### PROBLEM REQUIREMENTS
Return the tail of the records exactly, starting from the line containing "None => WtReturned" and ending with the final line.

::: DATA FOR THE TASK :::

(* ===== verification/ThreadPool.v ===== *)
(** * The thread pool

    [thread_pool::impl] of src/src/thread_pool.cpp as a state machine: the
    workers' loop, [enqueue] called by workers (inside a task) and by external
    threads, the sleep protocol on [mutex], [cv] and [sleeping_workers], and the
    destructor.  Every access to shared state is a step of its own, so threads
    interleave between any two accesses.

    A deque operation is one atomic step on the abstract list, which is what
    ChaseLevProof.chase_lev_linearizable allows; [ALoseRace] is a steal that
    loses a race and reports null whatever the deque holds, and [AMisread] is an
    [empty()] whose two loads straddle a concurrent operation.  [enqueue] on the
    global queue is atomic because it runs under that queue's own mutex.

    A task is a value of [T]; [body x] lists the tasks that [x] enqueues on this
    pool while it runs (on a worker thread, so through [local_queue]). *)

From S2P Require Import Prelude MachineInt DequeSpec GlobalQueue Victims.
From stdpp Require Import options.

Section thread_pool.
Context {T : Type} (body : T → list T).

(** Where a thread stands inside [enqueue]. *)
Inductive enq_pc : Type :=
| EPush (x : T)          (** push to [local_queue] or to [global_queue] *)
| ELoad                  (** load [sleeping_workers] *)
| ELock                  (** acquire [mutex] *)
| ENotify.               (** [cv.notify_one()], release [mutex] *)

(** Which of the two calls of [steal_from_others] is running. *)
Inductive steal_ctx : Type :=
| Main
| Spin (spin : nat).

(** Program counters of [worker_loop].  The constructors from [WLockedStop] to
    [WPredLocal], and [WDecr], hold [mutex]. *)
Inductive worker_pc : Type :=
| WPop                                         (** [local_queue->pop()] *)
| WGlobal                                      (** [global_queue.pop_nonblocking()] *)
| WSteal (k : steal_ctx) (targets : list nat)  (** the stealing loop *)
| WRun (x : T) (todo : list T) (e : option enq_pc) (** inside [( *task_ptr)()] *)
| WStop                                        (** load [stop] *)
| WSpin (spin : nat)                           (** spin: yield, pop the global queue *)
| WLock                                        (** acquire [mutex] *)
| WLockedStop                                  (** load [stop] *)
| WLockedGlobal                                (** [!global_queue.empty_relaxed()] *)
| WLockedLocal (k : nat)                       (** [has_local_work()], deque [k] *)
| WIncr                                        (** [sleeping_workers.fetch_add(1)] *)
| WPredStop                                    (** predicate of [cv.wait]: [stop] *)
| WPredGlobal                                  (** predicate: the global queue *)
| WPredLocal (k : nat)                         (** predicate: deque [k] *)
| WWait                                        (** blocked in [cv.wait] *)
| WWoken                                       (** notified, re-acquires [mutex] *)
| WDecr                                        (** [sleeping_workers.fetch_sub(1)] *)
| WExit.                                       (** left the loop *)

Inductive dtor_pc : Type :=
| DNone                  (** the pool is alive *)
| DLock                  (** [stop] stored, acquire [mutex] *)
| DNotify                (** [cv.notify_all()], release [mutex] *)
| DJoin (k : nat)        (** [workers[k].join()] *)
| DDone.

Inductive tid : Type :=
| Wk (i : nat)
| Ext (j : nat)
| Dtor.

#[global] Instance tid_eq_dec : EqDecision tid.
Proof. solve_decision. Defined.

Record pool := Pool {
  deques : list (list T);              (** contents, oldest first *)
  global_queue : global_task_queue T;
  stop : bool;
  sleeping_workers : Z;
  mutex : option tid;                  (** the thread that holds it *)
  workers : list worker_pc;
  rngs : list (option Z);              (** thread-local [rng_state] *)
  externs : list (option enq_pc);      (** other threads: inside [enqueue] or not *)
  dtor : dtor_pc;
  submitted : list T;                  (** history: tasks passed to [enqueue] *)
  executed : list T;                   (** history: tasks that ran to completion *)
}.

Definition set_deques v s := Pool v (global_queue s) (stop s) (sleeping_workers s) (mutex s)
  (workers s) (rngs s) (externs s) (dtor s) (submitted s) (executed s).
Definition set_global v s := Pool (deques s) v (stop s) (sleeping_workers s) (mutex s)
  (workers s) (rngs s) (externs s) (dtor s) (submitted s) (executed s).
Definition set_stop v s := Pool (deques s) (global_queue s) v (sleeping_workers s) (mutex s)
  (workers s) (rngs s) (externs s) (dtor s) (submitted s) (executed s).
Definition set_sleeping v s := Pool (deques s) (global_queue s) (stop s) v (mutex s)
  (workers s) (rngs s) (externs s) (dtor s) (submitted s) (executed s).
Definition set_mutex v s := Pool (deques s) (global_queue s) (stop s) (sleeping_workers s) v
  (workers s) (rngs s) (externs s) (dtor s) (submitted s) (executed s).
Definition set_workers v s := Pool (deques s) (global_queue s) (stop s) (sleeping_workers s)
  (mutex s) v (rngs s) (externs s) (dtor s) (submitted s) (executed s).
Definition set_rngs v s := Pool (deques s) (global_queue s) (stop s) (sleeping_workers s)
  (mutex s) (workers s) v (externs s) (dtor s) (submitted s) (executed s).
Definition set_externs v s := Pool (deques s) (global_queue s) (stop s) (sleeping_workers s)
  (mutex s) (workers s) (rngs s) v (dtor s) (submitted s) (executed s).
Definition set_dtor v s := Pool (deques s) (global_queue s) (stop s) (sleeping_workers s)
  (mutex s) (workers s) (rngs s) (externs s) v (submitted s) (executed s).
Definition log_submit x s := Pool (deques s) (global_queue s) (stop s) (sleeping_workers s)
  (mutex s) (workers s) (rngs s) (externs s) (dtor s) (submitted s ++ [x]) (executed s).
Definition log_exec x s := Pool (deques s) (global_queue s) (stop s) (sleeping_workers s)
  (mutex s) (workers s) (rngs s) (externs s) (dtor s) (submitted s) (executed s ++ [x]).

Definition set_worker i pc s := set_workers (<[i:=pc]> (workers s)) s.
Definition set_extern j e s := set_externs (<[j:=e]> (externs s)) s.

(** [thread_pool(thread_count)] makes an [impl] with at least one worker. *)
Definition worker_count (thread_count : nat) : nat :=
  if decide (thread_count = 0) then 1 else thread_count.

(** [impl(thread_count)], with [m] other threads that may call [enqueue]. *)
Definition new_pool (thread_count m : nat) : pool :=
  let n := worker_count thread_count in
  {| deques := replicate n []; global_queue := new_queue; stop := false;
     sleeping_workers := 0; mutex := None; workers := replicate n WPop;
     rngs := replicate n None; externs := replicate m None; dtor := DNone;
     submitted := []; executed := [] |}.

(** ** Mutex and condition variable *)

Definition lock (t : tid) (s : pool) : option pool :=
  match mutex s with None => Some (set_mutex (Some t) s) | Some _ => None end.

Definition unlock (s : pool) : pool := set_mutex None s.

Definition is_waiting (pc : worker_pc) : bool :=
  match pc with WWait => true | _ => false end.

(** [notify_one] wakes the waiter [w] if there is one, and does nothing when
    nobody waits. *)
Definition notify_one (w : nat) (s : pool) : option pool :=
  if existsb is_waiting (workers s)
  then match workers s !! w with
       | Some WWait => Some (set_worker w WWoken s)
       | _ => None
       end
  else Some s.

Definition wake (pc : worker_pc) : worker_pc :=
  match pc with WWait => WWoken | _ => pc end.

Definition notify_all (s : pool) : pool := set_workers (wake <$> workers s) s.

(** ** [enqueue] *)

(** One step inside [enqueue] by thread [me]; [own] is the worker whose deque
    [local_queue] points to, if any; [w] is the waiter a notification picks. *)
Definition enqueue_step (me : tid) (own : option nat) (e : enq_pc) (w : nat) (s : pool) :
    option (pool * option enq_pc) :=
  match e with
  | EPush x =>
      match own with
      | Some i => Some (set_deques (alter (λ q, q ++ [x]) i (deques s)) s, Some ELoad)
      | None => Some (set_global (push x (global_queue s)) s, Some ELoad)
      end
  | ELoad => Some (s, if (0 <? sleeping_workers s)%Z then Some ELock else None)
  | ELock => s1 ← lock me s; Some (s1, Some ENotify)
  | ENotify => s1 ← notify_one w s; Some (unlock s1, None)
  end.

(** ** The worker loop *)

(** After a call of [steal_from_others] that returned null. *)
Definition after_steal (k : steal_ctx) : worker_pc :=
  match k with
  | Main => WStop
  | Spin spin => if decide (S spin < 32) then WSpin (S spin) else WLock
  end.

(** Entering [steal_from_others]: the generator moves and fixes the order. *)
Definition begin_steal (i : nat) (k : steal_ctx) (s : pool) : pool :=
  let n := length (deques s) in
  if decide (n ≤ 1) then set_worker i (after_steal k) s else
  let rng := xorshift32 (from_option id (rng_seed (Z.of_nat i)) (mjoin (rngs s !! i))) in
  set_worker i (WSteal k (victim_order i (start_index rng n) n))
    (set_rngs (<[i:=Some rng]> (rngs s)) s).

(** A task was obtained: it runs on worker [i]. *)
Definition run_task (i : nat) (x : T) (s : pool) : pool :=
  set_worker i (WRun x (body x) None) s.

Definition take_global (i : nat) (s : pool) : option pool :=
  match pop_nonblocking (global_queue s) with
  | (Some x, g) => Some (run_task i x (set_global g s))
  | (None, _) => None
  end.

Definition worker_step (i w : nat) (s : pool) : option pool :=
  pc ← workers s !! i;
  match pc with
  | WPop =>
      q ← deques s !! i;
      match ref_pop q with
      | (Some x, q') => Some (run_task i x (set_deques (<[i:=q']> (deques s)) s))
      | (None, _) => Some (set_worker i WGlobal s)
      end
  | WGlobal =>
      match take_global i s with
      | Some s' => Some s'
      | None => Some (begin_steal i Main s)
      end
  | WSteal k [] => Some (set_worker i (after_steal k) s)
  | WSteal k (j :: js) =>
      q ← deques s !! j;
      match ref_steal q with
      | (Some x, q') => Some (run_task i x (set_deques (<[j:=q']> (deques s)) s))
      | (None, _) => Some (set_worker i (WSteal k js) s)
      end
  | WRun x [] None => Some (set_worker i WPop (log_exec x s))
  | WRun x (y :: ys) None => Some (set_worker i (WRun x ys (Some (EPush y))) (log_submit y s))
  | WRun x ys (Some e) =>
      '(s1, e') ← enqueue_step (Wk i) (Some i) e w s;
      Some (set_worker i (WRun x ys e') s1)
  | WStop => Some (set_worker i (if stop s then WExit else WSpin 0) s)
  | WSpin spin =>
      match take_global i s with
      | Some s' => Some s'
      | None => Some (begin_steal i (Spin spin) s)
      end
  | WLock => s1 ← lock (Wk i) s; Some (set_worker i WLockedStop s1)
  | WLockedStop =>
      Some (if stop s then set_worker i WExit (unlock s) else set_worker i WLockedGlobal s)
  | WLockedGlobal =>
      Some (if empty_relaxed (global_queue s) then set_worker i (WLockedLocal 0) s
            else set_worker i WPop (unlock s))
  | WLockedLocal k =>
      Some (match deques s !! k with
            | None => set_worker i WIncr s
            | Some [] => set_worker i (WLockedLocal (S k)) s
            | Some _ => set_worker i WPop (unlock s)
            end)
  | WIncr => Some (set_worker i WPredStop (set_sleeping (sleeping_workers s + 1)%Z s))
  | WPredStop => Some (set_worker i (if stop s then WDecr else WPredGlobal) s)
  | WPredGlobal =>
      Some (set_worker i (if empty_relaxed (global_queue s) then WPredLocal 0 else WDecr) s)
  | WPredLocal k =>
      Some (match deques s !! k with
            | None => set_worker i WWait (unlock s)
            | Some [] => set_worker i (WPredLocal (S k)) s
            | Some _ => set_worker i WDecr s
            end)
  | WWait => None
  | WWoken => s1 ← lock (Wk i) s; Some (set_worker i WPredStop s1)
  | WDecr => Some (set_worker i WPop (unlock (set_sleeping (sleeping_workers s - 1)%Z s)))
  | WExit => None
  end.

(** A steal attempt that loses a race. *)
Definition lose_race (i : nat) (s : pool) : option pool :=
  match workers s !! i with
  | Some (WSteal k (_ :: js)) => Some (set_worker i (WSteal k js) s)
  | _ => None
  end.

(** An [empty()] inside [has_local_work()] that answers the opposite of the
    deque's contents. *)
Definition misread (i : nat) (s : pool) : option pool :=
  pc ← workers s !! i;
  match pc with
  | WLockedLocal k =>
      q ← deques s !! k;
      Some (match q with
            | [] => set_worker i WPop (unlock s)
            | _ => set_worker i (WLockedLocal (S k)) s
            end)
  | WPredLocal k =>
      q ← deques s !! k;
      Some (match q with
            | [] => set_worker i WDecr s
            | _ => set_worker i (WPredLocal (S k)) s
            end)
  | _ => None
  end.

(** ** External threads and the destructor *)

Definition is_idle (e : option enq_pc) : bool :=
  match e with None => true | Some _ => false end.

(** An external thread calls [enqueue(x)]; the pool must be alive. *)
Definition call_enqueue (j : nat) (x : T) (s : pool) : option pool :=
  match externs s !! j, dtor s with
  | Some None, DNone => Some (set_extern j (Some (EPush x)) (log_submit x s))
  | _, _ => None
  end.

Definition extern_step (j w : nat) (s : pool) : option pool :=
  match externs s !! j with
  | Some (Some e) =>
      '(s1, e') ← enqueue_step (Ext j) None e w s;
      Some (set_extern j e' s1)
  | _ => None
  end.

(** The destructor may only start when no other thread uses the pool. *)
Definition dtor_step (s : pool) : option pool :=
  match dtor s with
  | DNone => if forallb is_idle (externs s) then Some (set_dtor DLock (set_stop true s)) else None
  | DLock => s1 ← lock Dtor s; Some (set_dtor DNotify s1)
  | DNotify => Some (set_dtor (DJoin 0) (unlock (notify_all s)))
  | DJoin k =>
      match workers s !! k with
      | Some WExit => Some (set_dtor (DJoin (S k)) s)
      | Some _ => None
      | None => Some (set_dtor DDone s)
      end
  | DDone => None
  end.

(** ** The pool *)

Inductive action : Type :=
| AWorker (i w : nat)         (** worker [i] makes its next access *)
| ALoseRace (i : nat)
| AMisread (i : nat)
| ASpurious (i : nat)         (** spurious wakeup *)
| ACall (j : nat) (x : T)     (** external thread [j] calls [enqueue(x)] *)
| AExtern (j w : nat)
| ADtor.

Definition pool_act (a : action) (s : pool) : option pool :=
  match a with
  | AWorker i w => worker_step i w s
  | ALoseRace i => lose_race i s
  | AMisread i => misread i s
  | ASpurious i =>
      match workers s !! i with
      | Some WWait => Some (set_worker i WWoken s)
      | _ => None
      end
  | ACall j x => call_enqueue j x s
  | AExtern j w => extern_step j w s
  | ADtor => dtor_step s
  end.

Definition pool_step (s : pool) (a : action) (s' : pool) : Prop := pool_act a s = Some s'.

(** [thread_pool::wait()]: the loop around [impl::empty()], which looks at the queues one
    after the other while the pool goes on. *)
Inductive wait_pc : Type :=
| WtGlobal               (** [global_queue.empty_relaxed()] *)
| WtDeque (k : nat)      (** [deques[k]->empty()] *)
| WtYield                (** [empty()] was false: [yield] *)
| WtReturned.

Definition wait_step (p : wait_pc) (s : pool) : wait_pc :=
  match p with
  | WtGlobal => if empty_relaxed (global_queue s) then WtDeque 0 else WtYield
  | WtDeque k =>
      match deques s !! k with
      | None => WtReturned
      | Some [] => WtDeque (S k)
      | Some _ => WtYield
      end
  | WtYield => WtGlobal
  | WtReturned => WtReturned
  end.

(** The pool together with a thread inside [wait()]; [None] is that thread's step. *)
Definition waiting_act (a : option action) (s : pool * wait_pc) : option (pool * wait_pc) :=
  match a with
  | Some a => p ← pool_act a s.1; Some (p, s.2)
  | None => Some (s.1, wait_step s.2 s.1)
  end.

End thread_pool.
Arguments enq_pc : clear implicits.
Arguments worker_pc : clear implicits.
Arguments pool : clear implicits.
Arguments action : clear implicits.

:::

### RESPONSE TO THIS EXERCISE
      | None => WtReturned
      | Some [] => WtDeque (S k)
      | Some _ => WtYield
      end
  | WtYield => WtGlobal
  | WtReturned => WtReturned
  end.

(** The pool together with a thread inside [wait()]; [None] is that thread's step. *)
Definition waiting_act (a : option action) (s : pool * wait_pc) : option (pool * wait_pc) :=
  match a with
  | Some a => p ← pool_act a s.1; Some (p, s.2)
  | None => Some (s.1, wait_step s.2 s.1)
  end.

End thread_pool.
Arguments enq_pc : clear implicits.
Arguments worker_pc : clear implicits.
Arguments pool : clear implicits.
Arguments action : clear implicits.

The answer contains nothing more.